> [ABOUT THIS EXERCISE]:
Would you return the lines between the one holding "intros Hne Hb H. unfold FindFilter in H." and the one holding "by do 2 apply", inclusive, and only those, exactly as they stand in the listing below?

Segment Open

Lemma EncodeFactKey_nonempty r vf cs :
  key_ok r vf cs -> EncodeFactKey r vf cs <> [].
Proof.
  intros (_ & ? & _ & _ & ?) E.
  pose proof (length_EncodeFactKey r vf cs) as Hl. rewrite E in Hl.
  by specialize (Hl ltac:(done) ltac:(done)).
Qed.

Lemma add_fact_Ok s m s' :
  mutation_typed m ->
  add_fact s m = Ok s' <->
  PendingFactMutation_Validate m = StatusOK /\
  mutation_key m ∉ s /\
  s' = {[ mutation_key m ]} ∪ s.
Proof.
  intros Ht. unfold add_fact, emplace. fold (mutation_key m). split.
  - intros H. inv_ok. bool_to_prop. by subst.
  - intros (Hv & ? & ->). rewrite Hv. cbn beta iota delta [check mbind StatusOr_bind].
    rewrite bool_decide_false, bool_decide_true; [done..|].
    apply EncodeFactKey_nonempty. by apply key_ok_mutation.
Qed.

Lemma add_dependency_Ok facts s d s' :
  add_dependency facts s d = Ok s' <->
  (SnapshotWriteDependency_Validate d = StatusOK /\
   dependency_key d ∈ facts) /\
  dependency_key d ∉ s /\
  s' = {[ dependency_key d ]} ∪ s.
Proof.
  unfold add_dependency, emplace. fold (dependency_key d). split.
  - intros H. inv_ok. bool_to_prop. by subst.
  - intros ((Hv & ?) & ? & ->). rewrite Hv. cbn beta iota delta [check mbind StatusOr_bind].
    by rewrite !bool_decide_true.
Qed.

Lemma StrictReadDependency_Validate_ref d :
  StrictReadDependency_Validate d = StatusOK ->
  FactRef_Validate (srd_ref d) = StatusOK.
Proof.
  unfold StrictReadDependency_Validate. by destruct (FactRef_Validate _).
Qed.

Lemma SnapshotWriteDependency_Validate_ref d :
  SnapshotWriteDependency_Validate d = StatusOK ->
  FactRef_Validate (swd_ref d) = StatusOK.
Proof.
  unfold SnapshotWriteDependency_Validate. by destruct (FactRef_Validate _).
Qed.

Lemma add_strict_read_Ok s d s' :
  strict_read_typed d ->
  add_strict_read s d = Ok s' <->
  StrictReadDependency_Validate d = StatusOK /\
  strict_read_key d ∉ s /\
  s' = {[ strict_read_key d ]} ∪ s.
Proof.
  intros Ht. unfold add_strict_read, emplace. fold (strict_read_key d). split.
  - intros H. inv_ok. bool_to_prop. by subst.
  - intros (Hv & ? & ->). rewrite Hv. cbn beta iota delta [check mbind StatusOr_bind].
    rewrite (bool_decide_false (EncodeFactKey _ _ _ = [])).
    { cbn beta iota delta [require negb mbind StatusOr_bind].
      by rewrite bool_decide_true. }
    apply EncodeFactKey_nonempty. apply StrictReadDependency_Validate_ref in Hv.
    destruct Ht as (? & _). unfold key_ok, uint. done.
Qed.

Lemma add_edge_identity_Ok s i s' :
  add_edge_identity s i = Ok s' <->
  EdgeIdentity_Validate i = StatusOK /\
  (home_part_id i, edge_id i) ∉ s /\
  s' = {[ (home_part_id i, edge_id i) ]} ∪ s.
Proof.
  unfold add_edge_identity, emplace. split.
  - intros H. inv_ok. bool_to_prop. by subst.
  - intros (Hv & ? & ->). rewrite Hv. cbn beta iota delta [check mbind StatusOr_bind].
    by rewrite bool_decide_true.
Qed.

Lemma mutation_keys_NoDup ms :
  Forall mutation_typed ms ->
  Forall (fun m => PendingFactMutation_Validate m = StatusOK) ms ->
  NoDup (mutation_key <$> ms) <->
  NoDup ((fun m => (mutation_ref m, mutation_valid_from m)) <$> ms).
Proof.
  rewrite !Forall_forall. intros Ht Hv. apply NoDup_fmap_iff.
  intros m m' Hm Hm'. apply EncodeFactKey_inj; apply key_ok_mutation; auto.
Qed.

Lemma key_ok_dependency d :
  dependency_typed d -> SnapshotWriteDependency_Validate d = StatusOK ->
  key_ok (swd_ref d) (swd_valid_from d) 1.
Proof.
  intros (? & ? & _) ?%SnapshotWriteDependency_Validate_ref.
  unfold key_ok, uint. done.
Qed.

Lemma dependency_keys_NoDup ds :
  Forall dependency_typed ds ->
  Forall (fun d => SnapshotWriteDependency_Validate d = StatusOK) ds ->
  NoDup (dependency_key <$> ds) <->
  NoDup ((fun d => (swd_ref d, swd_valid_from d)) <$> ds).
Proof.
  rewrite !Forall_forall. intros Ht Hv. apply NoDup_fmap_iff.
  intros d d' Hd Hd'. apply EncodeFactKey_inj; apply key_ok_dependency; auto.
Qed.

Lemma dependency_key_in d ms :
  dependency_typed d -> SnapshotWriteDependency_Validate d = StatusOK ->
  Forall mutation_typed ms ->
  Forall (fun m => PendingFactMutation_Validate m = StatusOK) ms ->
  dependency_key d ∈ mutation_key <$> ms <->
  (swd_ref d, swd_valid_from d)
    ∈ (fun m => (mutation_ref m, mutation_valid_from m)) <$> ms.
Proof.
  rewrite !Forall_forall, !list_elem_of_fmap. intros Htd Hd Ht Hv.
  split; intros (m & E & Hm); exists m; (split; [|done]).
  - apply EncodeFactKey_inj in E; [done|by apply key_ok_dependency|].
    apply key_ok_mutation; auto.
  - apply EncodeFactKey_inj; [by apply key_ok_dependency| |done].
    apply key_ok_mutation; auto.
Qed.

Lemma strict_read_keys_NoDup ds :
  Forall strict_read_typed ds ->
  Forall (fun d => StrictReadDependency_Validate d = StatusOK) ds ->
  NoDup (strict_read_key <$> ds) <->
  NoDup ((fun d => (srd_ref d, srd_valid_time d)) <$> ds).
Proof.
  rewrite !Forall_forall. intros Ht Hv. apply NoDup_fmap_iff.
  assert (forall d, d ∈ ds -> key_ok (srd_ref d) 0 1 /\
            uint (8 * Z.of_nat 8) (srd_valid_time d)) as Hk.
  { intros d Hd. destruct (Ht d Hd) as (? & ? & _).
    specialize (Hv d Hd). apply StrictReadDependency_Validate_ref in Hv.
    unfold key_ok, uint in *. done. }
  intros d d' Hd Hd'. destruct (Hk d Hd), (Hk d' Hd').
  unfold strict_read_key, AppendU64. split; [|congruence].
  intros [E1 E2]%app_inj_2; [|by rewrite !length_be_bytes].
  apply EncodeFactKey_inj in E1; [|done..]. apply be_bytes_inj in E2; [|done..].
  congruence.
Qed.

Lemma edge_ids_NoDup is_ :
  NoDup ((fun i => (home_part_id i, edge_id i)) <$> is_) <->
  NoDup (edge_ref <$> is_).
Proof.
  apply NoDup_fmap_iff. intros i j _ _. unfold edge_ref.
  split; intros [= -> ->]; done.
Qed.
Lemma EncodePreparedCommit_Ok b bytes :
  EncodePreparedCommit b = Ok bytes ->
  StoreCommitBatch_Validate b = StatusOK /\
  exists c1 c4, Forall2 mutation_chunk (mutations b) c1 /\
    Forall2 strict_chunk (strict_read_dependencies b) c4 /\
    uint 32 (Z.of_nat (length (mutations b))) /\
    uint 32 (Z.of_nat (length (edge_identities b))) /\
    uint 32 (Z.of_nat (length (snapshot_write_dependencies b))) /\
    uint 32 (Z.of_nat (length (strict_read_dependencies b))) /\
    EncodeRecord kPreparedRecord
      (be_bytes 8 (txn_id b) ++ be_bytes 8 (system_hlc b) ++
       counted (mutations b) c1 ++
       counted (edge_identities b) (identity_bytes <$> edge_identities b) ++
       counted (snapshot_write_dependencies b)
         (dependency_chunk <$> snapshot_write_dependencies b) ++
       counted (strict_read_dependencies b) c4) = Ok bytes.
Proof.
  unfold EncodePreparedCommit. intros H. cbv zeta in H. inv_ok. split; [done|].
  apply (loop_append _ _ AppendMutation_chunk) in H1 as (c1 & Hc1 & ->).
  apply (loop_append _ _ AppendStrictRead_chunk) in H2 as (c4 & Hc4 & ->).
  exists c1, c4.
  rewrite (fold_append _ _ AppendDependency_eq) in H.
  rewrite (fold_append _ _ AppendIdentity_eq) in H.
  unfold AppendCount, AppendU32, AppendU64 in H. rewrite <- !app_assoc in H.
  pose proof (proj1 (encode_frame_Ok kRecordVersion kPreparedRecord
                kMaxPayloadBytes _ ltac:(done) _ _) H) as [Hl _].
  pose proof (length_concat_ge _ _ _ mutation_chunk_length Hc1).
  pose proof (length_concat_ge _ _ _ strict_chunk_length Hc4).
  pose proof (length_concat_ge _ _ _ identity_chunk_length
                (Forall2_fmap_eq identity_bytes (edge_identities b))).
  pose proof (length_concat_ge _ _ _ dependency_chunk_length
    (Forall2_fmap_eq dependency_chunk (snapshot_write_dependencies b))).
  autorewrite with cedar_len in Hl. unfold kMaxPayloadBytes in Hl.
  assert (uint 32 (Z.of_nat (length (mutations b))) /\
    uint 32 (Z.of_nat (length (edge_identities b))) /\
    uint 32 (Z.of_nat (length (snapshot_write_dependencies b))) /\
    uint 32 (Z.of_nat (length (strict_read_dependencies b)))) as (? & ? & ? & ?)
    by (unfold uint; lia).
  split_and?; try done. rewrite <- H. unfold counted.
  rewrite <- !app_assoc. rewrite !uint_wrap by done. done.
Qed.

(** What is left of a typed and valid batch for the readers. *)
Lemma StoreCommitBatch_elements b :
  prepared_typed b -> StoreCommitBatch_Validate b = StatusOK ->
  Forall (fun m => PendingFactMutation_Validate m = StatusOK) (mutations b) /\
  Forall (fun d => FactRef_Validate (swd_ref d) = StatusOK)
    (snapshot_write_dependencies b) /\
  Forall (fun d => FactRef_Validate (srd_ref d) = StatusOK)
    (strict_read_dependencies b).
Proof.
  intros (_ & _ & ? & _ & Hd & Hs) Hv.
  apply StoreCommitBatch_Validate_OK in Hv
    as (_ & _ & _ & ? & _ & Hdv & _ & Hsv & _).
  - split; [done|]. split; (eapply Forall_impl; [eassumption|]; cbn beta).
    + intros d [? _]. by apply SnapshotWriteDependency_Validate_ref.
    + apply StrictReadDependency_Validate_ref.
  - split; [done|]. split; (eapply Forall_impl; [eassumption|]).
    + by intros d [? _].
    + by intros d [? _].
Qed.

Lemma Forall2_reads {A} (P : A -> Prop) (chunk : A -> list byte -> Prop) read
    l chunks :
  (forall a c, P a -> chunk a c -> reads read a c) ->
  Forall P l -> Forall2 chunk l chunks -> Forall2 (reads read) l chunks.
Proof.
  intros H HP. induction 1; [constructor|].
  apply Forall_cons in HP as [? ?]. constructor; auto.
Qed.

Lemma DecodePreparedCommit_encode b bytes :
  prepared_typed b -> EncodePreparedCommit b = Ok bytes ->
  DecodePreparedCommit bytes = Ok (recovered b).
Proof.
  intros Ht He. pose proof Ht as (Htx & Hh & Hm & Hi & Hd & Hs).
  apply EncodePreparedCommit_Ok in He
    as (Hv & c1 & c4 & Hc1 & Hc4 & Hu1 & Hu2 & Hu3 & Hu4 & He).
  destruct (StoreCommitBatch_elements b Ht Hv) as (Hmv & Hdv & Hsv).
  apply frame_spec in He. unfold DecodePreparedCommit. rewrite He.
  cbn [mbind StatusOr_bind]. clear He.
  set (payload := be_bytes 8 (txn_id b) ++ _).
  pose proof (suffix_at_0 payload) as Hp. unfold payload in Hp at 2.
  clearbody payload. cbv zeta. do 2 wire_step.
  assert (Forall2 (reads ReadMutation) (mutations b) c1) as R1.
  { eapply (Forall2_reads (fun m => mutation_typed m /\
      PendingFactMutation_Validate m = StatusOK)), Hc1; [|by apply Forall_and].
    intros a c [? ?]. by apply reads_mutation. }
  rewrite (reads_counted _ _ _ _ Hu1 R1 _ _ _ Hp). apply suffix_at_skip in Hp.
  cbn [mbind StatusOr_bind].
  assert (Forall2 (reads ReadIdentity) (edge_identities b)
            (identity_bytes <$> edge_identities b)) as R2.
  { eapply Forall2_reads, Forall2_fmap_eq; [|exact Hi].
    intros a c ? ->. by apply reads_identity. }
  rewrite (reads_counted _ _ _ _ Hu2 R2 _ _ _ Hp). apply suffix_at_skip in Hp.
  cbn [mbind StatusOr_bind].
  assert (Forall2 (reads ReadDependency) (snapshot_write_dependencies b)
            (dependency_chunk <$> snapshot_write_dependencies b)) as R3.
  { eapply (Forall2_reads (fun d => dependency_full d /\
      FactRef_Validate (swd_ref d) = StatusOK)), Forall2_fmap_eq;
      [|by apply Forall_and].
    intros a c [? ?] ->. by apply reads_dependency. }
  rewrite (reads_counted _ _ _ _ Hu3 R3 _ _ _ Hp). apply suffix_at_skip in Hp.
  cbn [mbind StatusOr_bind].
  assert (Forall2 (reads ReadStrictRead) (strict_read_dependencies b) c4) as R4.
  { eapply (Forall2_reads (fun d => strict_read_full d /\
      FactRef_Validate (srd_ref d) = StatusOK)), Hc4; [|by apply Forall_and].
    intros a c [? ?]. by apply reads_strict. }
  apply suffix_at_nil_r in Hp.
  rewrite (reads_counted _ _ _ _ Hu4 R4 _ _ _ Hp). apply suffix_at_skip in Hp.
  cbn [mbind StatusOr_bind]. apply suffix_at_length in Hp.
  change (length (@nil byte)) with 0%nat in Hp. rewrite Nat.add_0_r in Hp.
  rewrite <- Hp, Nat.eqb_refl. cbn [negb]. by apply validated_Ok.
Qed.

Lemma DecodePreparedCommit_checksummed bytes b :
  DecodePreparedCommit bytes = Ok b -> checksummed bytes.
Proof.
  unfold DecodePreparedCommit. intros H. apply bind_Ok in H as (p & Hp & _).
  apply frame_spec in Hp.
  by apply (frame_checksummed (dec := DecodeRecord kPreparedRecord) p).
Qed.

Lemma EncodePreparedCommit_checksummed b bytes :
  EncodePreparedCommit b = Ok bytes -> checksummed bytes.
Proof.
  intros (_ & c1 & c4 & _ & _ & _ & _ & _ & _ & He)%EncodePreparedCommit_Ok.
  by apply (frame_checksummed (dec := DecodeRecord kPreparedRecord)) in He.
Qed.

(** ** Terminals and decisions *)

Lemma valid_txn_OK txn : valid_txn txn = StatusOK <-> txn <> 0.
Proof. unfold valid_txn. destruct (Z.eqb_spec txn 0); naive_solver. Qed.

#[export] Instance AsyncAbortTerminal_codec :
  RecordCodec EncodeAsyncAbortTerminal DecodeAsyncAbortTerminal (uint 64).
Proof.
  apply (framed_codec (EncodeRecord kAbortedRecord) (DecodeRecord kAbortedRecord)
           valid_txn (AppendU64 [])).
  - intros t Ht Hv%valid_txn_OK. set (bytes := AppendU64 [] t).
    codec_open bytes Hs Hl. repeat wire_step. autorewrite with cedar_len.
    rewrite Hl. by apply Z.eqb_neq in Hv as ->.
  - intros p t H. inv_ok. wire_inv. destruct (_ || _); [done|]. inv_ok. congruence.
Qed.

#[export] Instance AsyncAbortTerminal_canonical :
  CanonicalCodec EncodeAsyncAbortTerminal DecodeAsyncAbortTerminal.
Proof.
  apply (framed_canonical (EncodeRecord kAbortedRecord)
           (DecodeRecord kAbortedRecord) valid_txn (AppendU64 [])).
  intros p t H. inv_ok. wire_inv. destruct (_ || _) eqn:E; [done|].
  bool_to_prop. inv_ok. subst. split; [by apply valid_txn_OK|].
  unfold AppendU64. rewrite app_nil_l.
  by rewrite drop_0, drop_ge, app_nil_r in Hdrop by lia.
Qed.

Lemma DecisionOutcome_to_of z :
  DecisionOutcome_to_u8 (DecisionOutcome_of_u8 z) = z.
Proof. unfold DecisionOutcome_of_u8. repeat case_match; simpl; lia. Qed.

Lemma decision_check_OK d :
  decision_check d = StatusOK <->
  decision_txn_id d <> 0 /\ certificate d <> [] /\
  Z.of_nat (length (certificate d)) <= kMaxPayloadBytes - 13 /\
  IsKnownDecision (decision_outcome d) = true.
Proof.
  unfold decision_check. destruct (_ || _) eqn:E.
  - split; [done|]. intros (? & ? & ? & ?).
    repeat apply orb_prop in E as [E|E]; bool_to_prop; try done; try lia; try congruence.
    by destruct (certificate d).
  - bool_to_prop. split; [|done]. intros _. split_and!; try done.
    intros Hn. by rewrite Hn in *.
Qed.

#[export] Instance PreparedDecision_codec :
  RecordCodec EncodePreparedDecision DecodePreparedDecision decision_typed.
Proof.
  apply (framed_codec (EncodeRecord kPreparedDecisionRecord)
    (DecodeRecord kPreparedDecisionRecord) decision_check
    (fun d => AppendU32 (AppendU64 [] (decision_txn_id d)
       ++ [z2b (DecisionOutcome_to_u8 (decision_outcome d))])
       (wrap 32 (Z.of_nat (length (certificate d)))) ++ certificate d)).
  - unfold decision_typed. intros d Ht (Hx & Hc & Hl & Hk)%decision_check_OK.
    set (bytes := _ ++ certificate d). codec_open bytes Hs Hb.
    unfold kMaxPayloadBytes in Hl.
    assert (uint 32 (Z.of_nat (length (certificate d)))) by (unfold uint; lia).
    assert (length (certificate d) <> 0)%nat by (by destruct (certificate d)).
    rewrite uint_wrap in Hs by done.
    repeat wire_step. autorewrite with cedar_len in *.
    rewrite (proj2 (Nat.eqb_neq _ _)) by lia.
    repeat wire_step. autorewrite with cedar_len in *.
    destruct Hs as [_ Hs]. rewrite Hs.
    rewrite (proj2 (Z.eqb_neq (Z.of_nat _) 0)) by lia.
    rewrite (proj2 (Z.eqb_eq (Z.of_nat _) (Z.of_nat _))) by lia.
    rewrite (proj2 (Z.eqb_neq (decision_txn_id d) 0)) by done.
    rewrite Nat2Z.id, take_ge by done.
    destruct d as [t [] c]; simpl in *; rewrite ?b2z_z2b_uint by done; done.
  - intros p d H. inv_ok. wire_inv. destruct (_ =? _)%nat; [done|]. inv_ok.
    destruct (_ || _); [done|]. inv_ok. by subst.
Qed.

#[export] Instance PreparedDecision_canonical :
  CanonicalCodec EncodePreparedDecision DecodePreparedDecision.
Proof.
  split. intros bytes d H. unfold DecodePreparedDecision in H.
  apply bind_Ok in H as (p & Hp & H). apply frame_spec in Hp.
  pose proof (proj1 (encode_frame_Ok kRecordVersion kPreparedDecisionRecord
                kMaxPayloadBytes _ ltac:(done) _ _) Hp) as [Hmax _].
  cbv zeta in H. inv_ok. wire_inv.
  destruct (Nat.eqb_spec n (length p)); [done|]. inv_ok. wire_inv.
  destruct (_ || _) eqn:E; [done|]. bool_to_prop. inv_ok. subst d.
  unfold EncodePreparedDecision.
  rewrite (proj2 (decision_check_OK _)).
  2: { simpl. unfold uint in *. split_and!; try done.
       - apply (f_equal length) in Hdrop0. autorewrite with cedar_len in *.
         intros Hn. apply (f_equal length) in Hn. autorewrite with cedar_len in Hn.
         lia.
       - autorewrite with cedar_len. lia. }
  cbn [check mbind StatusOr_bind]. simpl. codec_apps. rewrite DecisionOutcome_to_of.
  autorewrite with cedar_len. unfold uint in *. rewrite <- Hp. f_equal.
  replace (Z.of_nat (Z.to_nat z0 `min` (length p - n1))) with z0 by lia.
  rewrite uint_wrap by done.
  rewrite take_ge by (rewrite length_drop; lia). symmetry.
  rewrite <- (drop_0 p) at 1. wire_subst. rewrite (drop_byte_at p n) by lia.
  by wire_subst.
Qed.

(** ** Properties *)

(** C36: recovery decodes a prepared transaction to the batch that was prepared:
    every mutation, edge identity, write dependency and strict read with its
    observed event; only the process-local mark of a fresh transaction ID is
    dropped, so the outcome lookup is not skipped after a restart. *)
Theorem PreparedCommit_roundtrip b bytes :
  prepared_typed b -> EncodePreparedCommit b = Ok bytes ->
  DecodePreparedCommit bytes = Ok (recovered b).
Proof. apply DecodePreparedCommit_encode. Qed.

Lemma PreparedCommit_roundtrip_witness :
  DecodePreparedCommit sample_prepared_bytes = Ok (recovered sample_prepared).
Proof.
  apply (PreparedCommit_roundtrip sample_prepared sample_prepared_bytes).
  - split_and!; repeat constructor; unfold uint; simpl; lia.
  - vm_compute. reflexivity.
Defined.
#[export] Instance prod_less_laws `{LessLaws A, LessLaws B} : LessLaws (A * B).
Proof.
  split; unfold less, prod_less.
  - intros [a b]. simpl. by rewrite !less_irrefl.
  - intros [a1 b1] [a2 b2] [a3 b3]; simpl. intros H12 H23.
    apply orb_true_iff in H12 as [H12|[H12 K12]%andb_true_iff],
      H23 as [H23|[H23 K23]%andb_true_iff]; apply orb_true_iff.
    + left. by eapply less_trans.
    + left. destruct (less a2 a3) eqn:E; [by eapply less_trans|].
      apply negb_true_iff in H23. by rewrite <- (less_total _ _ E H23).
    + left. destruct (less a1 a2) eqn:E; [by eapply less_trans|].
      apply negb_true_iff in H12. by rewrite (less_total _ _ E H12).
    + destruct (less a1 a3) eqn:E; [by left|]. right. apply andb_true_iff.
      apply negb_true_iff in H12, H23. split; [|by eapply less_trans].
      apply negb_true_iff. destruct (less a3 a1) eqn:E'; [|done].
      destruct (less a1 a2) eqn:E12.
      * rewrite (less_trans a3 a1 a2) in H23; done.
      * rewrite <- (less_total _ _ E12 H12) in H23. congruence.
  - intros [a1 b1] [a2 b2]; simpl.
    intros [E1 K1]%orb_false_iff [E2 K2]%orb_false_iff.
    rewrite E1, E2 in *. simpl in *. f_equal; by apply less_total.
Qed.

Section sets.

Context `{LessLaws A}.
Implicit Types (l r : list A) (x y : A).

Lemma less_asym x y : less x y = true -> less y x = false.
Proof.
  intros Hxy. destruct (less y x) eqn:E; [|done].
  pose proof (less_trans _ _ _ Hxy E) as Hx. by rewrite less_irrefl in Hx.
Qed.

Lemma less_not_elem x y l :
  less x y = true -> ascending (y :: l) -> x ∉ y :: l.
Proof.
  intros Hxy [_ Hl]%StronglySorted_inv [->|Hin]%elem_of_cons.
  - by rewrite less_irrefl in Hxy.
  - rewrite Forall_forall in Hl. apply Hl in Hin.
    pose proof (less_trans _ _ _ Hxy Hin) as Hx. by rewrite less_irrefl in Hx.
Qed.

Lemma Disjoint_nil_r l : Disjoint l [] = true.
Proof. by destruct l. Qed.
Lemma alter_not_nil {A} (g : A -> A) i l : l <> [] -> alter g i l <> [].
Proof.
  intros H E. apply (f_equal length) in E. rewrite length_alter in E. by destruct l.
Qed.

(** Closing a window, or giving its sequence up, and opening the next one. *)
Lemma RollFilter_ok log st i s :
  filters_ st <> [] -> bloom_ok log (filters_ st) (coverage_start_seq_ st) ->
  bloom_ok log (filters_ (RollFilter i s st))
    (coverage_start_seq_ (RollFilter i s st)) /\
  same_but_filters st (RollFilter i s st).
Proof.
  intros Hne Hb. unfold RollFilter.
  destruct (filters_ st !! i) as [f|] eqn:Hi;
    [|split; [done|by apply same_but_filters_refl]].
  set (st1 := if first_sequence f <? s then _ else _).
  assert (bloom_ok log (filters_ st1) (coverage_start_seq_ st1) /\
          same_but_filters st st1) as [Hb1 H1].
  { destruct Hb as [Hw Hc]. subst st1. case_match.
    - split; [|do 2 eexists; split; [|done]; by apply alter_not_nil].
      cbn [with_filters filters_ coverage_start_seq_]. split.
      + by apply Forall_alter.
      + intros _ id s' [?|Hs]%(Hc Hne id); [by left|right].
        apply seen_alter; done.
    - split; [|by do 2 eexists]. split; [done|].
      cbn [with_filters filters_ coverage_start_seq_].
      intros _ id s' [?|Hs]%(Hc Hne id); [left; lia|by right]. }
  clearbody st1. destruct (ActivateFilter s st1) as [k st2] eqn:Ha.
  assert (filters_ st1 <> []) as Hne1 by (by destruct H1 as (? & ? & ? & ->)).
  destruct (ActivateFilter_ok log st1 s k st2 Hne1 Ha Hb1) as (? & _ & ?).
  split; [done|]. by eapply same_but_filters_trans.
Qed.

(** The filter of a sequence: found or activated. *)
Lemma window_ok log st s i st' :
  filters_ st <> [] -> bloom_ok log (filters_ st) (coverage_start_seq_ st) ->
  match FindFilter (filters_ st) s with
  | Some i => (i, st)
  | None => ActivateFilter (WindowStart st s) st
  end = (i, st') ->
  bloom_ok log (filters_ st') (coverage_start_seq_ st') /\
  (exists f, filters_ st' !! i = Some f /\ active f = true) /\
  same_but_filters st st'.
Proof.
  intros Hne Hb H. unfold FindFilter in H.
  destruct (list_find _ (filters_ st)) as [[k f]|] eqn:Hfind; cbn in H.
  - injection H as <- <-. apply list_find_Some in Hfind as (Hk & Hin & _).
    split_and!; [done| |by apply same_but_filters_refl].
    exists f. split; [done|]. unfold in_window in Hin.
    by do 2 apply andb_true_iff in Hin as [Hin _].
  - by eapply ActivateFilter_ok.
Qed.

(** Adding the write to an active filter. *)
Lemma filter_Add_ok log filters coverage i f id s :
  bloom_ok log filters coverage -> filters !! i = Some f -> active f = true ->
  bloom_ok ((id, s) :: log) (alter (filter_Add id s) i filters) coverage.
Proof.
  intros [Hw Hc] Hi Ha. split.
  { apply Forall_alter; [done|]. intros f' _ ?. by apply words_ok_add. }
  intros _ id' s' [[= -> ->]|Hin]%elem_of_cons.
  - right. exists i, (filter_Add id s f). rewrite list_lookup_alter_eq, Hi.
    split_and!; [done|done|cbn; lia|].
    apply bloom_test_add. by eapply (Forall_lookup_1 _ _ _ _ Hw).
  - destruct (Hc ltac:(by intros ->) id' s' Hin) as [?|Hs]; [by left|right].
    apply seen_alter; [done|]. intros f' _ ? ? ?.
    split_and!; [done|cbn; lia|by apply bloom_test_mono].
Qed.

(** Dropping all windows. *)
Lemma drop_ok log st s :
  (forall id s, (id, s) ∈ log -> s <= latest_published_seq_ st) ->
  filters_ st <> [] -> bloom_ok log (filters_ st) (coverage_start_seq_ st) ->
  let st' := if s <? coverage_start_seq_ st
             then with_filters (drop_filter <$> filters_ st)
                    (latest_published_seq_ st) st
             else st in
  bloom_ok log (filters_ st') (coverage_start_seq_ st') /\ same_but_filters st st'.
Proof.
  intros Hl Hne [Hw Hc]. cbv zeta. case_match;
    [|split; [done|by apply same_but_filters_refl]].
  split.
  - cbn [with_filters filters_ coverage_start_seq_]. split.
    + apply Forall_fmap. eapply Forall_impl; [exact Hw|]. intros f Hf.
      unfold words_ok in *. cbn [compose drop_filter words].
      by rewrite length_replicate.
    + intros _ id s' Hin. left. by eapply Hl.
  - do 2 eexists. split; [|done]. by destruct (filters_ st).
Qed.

Segment Closed

> [SOLUTION FOR THIS PROBLEM]:
  intros Hne Hb H. unfold FindFilter in H.
  destruct (list_find _ (filters_ st)) as [[k f]|] eqn:Hfind; cbn in H.
  - injection H as <- <-. apply list_find_Some in Hfind as (Hk & Hin & _).
    split_and!; [done| |by apply same_but_filters_refl].
    exists f. split; [done|]. unfold in_window in Hin.
    by do 2 apply andb_true_iff in Hin as [Hin _].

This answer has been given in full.